### TASK DETAILS
Please report how many lines in these records contain the string "concat", and give nothing besides the number.

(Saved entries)
»»
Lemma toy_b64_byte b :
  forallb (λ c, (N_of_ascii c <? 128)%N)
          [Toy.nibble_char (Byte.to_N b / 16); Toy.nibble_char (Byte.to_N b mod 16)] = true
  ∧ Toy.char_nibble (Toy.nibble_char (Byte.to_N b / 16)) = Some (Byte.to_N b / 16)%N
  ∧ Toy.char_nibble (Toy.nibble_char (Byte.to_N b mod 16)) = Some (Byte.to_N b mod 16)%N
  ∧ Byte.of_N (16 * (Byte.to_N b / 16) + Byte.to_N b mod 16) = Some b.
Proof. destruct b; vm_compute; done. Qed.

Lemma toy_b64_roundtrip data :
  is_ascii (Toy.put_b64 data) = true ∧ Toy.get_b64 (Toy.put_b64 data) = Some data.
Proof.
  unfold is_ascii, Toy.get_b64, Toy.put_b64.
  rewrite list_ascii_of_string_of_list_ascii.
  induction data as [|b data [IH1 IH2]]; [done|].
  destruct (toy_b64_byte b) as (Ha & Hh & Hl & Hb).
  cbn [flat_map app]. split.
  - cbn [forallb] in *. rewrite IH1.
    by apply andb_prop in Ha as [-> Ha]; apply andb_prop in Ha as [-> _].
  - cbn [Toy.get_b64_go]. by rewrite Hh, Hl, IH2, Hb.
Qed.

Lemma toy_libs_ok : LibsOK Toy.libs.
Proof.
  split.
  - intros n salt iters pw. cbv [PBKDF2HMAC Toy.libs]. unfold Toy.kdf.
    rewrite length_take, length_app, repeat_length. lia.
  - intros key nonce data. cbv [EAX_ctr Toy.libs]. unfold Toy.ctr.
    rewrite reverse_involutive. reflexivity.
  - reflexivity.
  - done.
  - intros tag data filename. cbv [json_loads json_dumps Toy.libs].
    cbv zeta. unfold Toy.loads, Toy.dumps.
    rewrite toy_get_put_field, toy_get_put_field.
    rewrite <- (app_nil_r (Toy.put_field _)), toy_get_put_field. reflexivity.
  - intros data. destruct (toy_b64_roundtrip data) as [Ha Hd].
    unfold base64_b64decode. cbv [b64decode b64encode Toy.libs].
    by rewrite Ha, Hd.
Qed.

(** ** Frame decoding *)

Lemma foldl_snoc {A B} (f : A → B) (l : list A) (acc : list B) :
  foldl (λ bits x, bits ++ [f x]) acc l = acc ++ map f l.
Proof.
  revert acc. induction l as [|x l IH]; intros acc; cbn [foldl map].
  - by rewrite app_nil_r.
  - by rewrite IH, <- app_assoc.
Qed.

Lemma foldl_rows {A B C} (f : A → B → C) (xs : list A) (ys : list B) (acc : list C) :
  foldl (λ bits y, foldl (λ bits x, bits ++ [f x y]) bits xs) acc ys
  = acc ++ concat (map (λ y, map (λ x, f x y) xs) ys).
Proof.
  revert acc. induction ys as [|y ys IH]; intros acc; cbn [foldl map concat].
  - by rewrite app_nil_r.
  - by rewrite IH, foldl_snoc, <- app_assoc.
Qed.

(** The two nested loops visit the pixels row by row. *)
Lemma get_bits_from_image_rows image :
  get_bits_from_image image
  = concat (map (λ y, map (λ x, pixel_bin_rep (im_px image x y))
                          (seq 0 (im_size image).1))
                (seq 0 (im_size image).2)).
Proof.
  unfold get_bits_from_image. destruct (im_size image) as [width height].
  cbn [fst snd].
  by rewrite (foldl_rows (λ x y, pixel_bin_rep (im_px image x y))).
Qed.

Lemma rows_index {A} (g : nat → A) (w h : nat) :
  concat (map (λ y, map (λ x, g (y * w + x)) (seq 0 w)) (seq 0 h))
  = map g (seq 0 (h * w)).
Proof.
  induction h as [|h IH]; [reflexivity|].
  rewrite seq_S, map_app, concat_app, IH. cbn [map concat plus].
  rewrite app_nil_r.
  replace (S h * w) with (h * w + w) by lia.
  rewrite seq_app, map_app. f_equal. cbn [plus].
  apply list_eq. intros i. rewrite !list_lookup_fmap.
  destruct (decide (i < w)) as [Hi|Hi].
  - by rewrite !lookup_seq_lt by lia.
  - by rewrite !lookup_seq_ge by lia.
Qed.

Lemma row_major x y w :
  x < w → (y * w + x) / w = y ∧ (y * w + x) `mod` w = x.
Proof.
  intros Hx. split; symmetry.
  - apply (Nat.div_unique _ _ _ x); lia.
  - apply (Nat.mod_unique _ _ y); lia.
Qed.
««
### RESPONSE
5